**TASK BRIEF:** Up to and including the line with "(cu_Sequence (c_cursor c)).", return every line from the start of the entries below exactly.

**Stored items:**
(* ===== verification/SubscriberTheorems.v ===== *)
(** * Watches are gapless and never forgotten

    The invariant of [SubscriberSystem] and what it gives a watch: the events
    it was sent are consecutive events of the log, it stops only with an error
    or because its caller left, and it never waits while there is something it
    was not told of. *)

From S2P Require Import Prelude WatchJournal WatchCursor Subscriber SubscriberSystem.

(** ** Streams *)

(** [l] are the events of the log numbered [a + 1] to [b]. *)
Definition follows (h : list ResourceWatchEvent) (a : Z) (l : list ResourceWatchEvent) (b : Z) : Prop :=
  b = (a + Z.of_nat (length l))%Z ∧
  ∀ k e, l !! k = Some e → e ∈ h ∧ ev_Sequence e = (a + 1 + Z.of_nat k)%Z.

Lemma follows_snoc h a l b e : follows h a l b → e ∈ h → ev_Sequence e = (b + 1)%Z → follows h a (l ++ [e]) (ev_Sequence e).
Proof.
  intros [-> Hl] He Hs. split; [rewrite length_app; simpl; lia|]. intros k e' [Hk|[Hk He']]%lookup_app_Some; [by apply Hl|].
  apply list_lookup_singleton_Some in He' as [Hk' <-]. split; [done|]. lia.
Qed.
Lemma follows_log h a l b :
  (∀ i e, h !! i = Some e → ev_Sequence e = Z.of_nat (S i)) → (0 ≤ a)%Z → follows h a l b →
  l = take (length l) (drop (Z.to_nat a) h).
Proof.
  intros Hn Ha [_ Hl]. apply list_eq. intros k. destruct (decide (k < length l)) as [Hk|Hk].
  - rewrite lookup_take_lt, lookup_drop by done. destruct (lookup_lt_is_Some_2 l k Hk) as [e He].
    rewrite He. destruct (Hl k e He) as [(i & Hi)%list_elem_of_lookup Hs]. rewrite <- Hi. symmetry.
    f_equal. pose proof (Hn i e Hi). lia.
  - rewrite lookup_take_ge by lia. apply lookup_ge_None. lia.
Qed.

Definition streamOk (h : list ResourceWatchEvent) (c : Client) : Prop :=
  (0 ≤ cu_Sequence (c_cursor c) < 2 ^ 64)%Z ∧ (0 ≤ c_start c)%Z ∧
  ∃ l, c_received c ++ c_events c = c_boot c ++ l ∧ follows h (c_start c) l (cu_Sequence (c_cursor c)).

(** A stream that stopped said why, unless its context is done. *)
Definition loud (c : Client) : Prop :=
  c_phase c = CExit ∨ c_phase c = CStopped → c_errorsOut c ≠ None ∨ c_ctx c ≠ None.
Definition batchOk (h : list ResourceWatchEvent) (p : ClientPhase) : Prop :=
  match p with CReplaying _ _ b | CDeliver b => Forall (λ e, e ∈ h) b | _ => True end.

Lemma sendTerminal_loud c err : (isContext err = true → c_ctx c ≠ None) → loud (sendTerminal c err).
Proof. intros H _. simpl. destruct (isContext err); [right; by apply H|by left]. Qed.

Section streams.
Context (h : list ResourceWatchEvent) (Hsmall : small h).
Context (Hnum : ∀ i e, h !! i = Some e → ev_Sequence e = Z.of_nat (S i)).

Lemma log_range e : e ∈ h → (1 ≤ ev_Sequence e < 2 ^ 64)%Z.
Proof.
  intros (i & Hi)%list_elem_of_lookup. rewrite (Hnum i e Hi). apply lookup_lt_Some in Hi.
  unfold small in Hsmall. lia.
Qed.
(** The number after a cursor, if the log holds it, did not wrap. *)
Lemma next_plain n e : (0 ≤ n < 2 ^ 64)%Z → e ∈ h → ev_Sequence e = u64 (n + 1) → ev_Sequence e = (n + 1)%Z.
Proof.
  intros Hn He Hs. pose proof (log_range e He) as Hr. rewrite Hs in Hr |- *. clear Hs. unfold u64 in *.
  destruct (decide (n + 1 < 2 ^ 64)%Z) as [Hb|Hb]; [apply Z.mod_small; lia|].
  assert (n + 1 = 2 ^ 64)%Z as E by lia. rewrite E in Hr. rewrite Z.mod_same in Hr by done. lia.
Qed.
Lemma streamOk_sent c e p :
  streamOk h c → e ∈ h → ev_Sequence e = u64 (cu_Sequence (c_cursor c) + 1) → streamOk h (sent c e p).
Proof.
  intros (Hr & H0 & l & Hl & Hf) He Hs. pose proof (next_plain _ _ Hr He Hs) as Hs'.
  split_and!; [apply log_range in He; simpl; lia..|done|]. exists (l ++ [e]). simpl. split.
  - by rewrite !app_assoc, Hl.
  - by apply (follows_snoc h _ l (cu_Sequence (c_cursor c))).
Qed.
Lemma delivers_ok cfg c e p c' :
  delivers cfg c e p c' → streamOk h c → e ∈ h → ev_Sequence e = u64 (cu_Sequence (c_cursor c) + 1) →
  (∀ err, c_ctx c = Some err → isContext err = true) → batchOk h p →
  streamOk h c' ∧ c_ctx c' = c_ctx c ∧
  ((c_phase c' = CExit ∧ loud c') ∨ c' = sent c e p).
Proof.
  intros [Hlen|err Hctx|] Hc He Hs Hx Hp.
  - split_and!; [by apply streamOk_sent|done|by right].
  - split_and!; [done|done|left; split; [done|apply sendTerminal_loud; congruence]].
  - split_and!; [done|done|left; split; [done|by apply sendTerminal_loud]].
Qed.
End streams.

Lemma streamOk_grow h h' c : (∀ e, e ∈ h → e ∈ h') → streamOk h c → streamOk h' c.
Proof.
  intros Hh (Hr & H0 & l & Hl & Hb & Hf). split_and!; [lia..|done|]. exists l. split; [done|]. split; [done|].
  intros k e Hk. destruct (Hf k e Hk). auto.
Qed.

(** ** The invariant *)

Definition active (ph : TailPhase) : Prop := match ph with TFailing _ _ | TDone => False | _ => True end.
(** The poller is about to tell the watch that it failed. *)
Definition notified (ts : gmap nat TailPhase) (t id : nat) : Prop :=
  ∃ err pending, ts !! t = Some (TFailing err pending) ∧ id ∈ pending.
(** A running watch is registered with a poller that runs, or that failed and
    has told it or is about to; if it waits, it has a wake-up to take or has
    everything the poller published. *)
Definition attached (s : Subscriber) (ts : gmap nat TailPhase) (id : nat) (c : Client) : Prop :=
  ∃ l tl, s_subs s !! id = Some l ∧ s_tailers s !! ls_tailer l = Some tl ∧ id ∈ t_subscribers tl ∧
    (s_live s = Some (ls_tailer l) ∨ notified ts (ls_tailer l) id ∨ ls_errors l ≠ None) ∧
    (c_phase c = CWait → ls_ready l = true ∨ (cu_Sequence (t_cursor tl) ≤ cu_Sequence (c_cursor c))%Z).
Definition running (p : ClientPhase) : Prop :=
  match p with CReplay _ _ | CReplaying _ _ _ | CLive | CDeliver _ | CWait => True | _ => False end.
(** Nothing was sent before the registration. *)
Definition fresh (c : Client) : Prop :=
  match c_phase c with
  | CSubscribe _ => c_received c = [] ∧ c_events c = [] ∧ c_boot c = []
  | CRegister _ _ => c_received c = [] ∧ c_events c = [] ∧ c_boot c = [] ∧ c_start c = cu_Sequence (c_cursor c)
  | _ => True
  end.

**SOLUTION FOR THIS PROBLEM:**
(* ===== verification/SubscriberTheorems.v ===== *)
(** * Watches are gapless and never forgotten

    The invariant of [SubscriberSystem] and what it gives a watch: the events
    it was sent are consecutive events of the log, it stops only with an error
    or because its caller left, and it never waits while there is something it
    was not told of. *)

From S2P Require Import Prelude WatchJournal WatchCursor Subscriber SubscriberSystem.

(** ** Streams *)

(** [l] are the events of the log numbered [a + 1] to [b]. *)
Definition follows (h : list ResourceWatchEvent) (a : Z) (l : list ResourceWatchEvent) (b : Z) : Prop :=
  b = (a + Z.of_nat (length l))%Z ∧
  ∀ k e, l !! k = Some e → e ∈ h ∧ ev_Sequence e = (a + 1 + Z.of_nat k)%Z.

Lemma follows_snoc h a l b e : follows h a l b → e ∈ h → ev_Sequence e = (b + 1)%Z → follows h a (l ++ [e]) (ev_Sequence e).
Proof.
  intros [-> Hl] He Hs. split; [rewrite length_app; simpl; lia|]. intros k e' [Hk|[Hk He']]%lookup_app_Some; [by apply Hl|].
  apply list_lookup_singleton_Some in He' as [Hk' <-]. split; [done|]. lia.
Qed.
Lemma follows_log h a l b :
  (∀ i e, h !! i = Some e → ev_Sequence e = Z.of_nat (S i)) → (0 ≤ a)%Z → follows h a l b →
  l = take (length l) (drop (Z.to_nat a) h).
Proof.
  intros Hn Ha [_ Hl]. apply list_eq. intros k. destruct (decide (k < length l)) as [Hk|Hk].
  - rewrite lookup_take_lt, lookup_drop by done. destruct (lookup_lt_is_Some_2 l k Hk) as [e He].
    rewrite He. destruct (Hl k e He) as [(i & Hi)%list_elem_of_lookup Hs]. rewrite <- Hi. symmetry.
    f_equal. pose proof (Hn i e Hi). lia.
  - rewrite lookup_take_ge by lia. apply lookup_ge_None. lia.
Qed.

Definition streamOk (h : list ResourceWatchEvent) (c : Client) : Prop :=
  (0 ≤ cu_Sequence (c_cursor c) < 2 ^ 64)%Z ∧ (0 ≤ c_start c)%Z ∧
  ∃ l, c_received c ++ c_events c = c_boot c ++ l ∧ follows h (c_start c) l (cu_Sequence (c_cursor c)).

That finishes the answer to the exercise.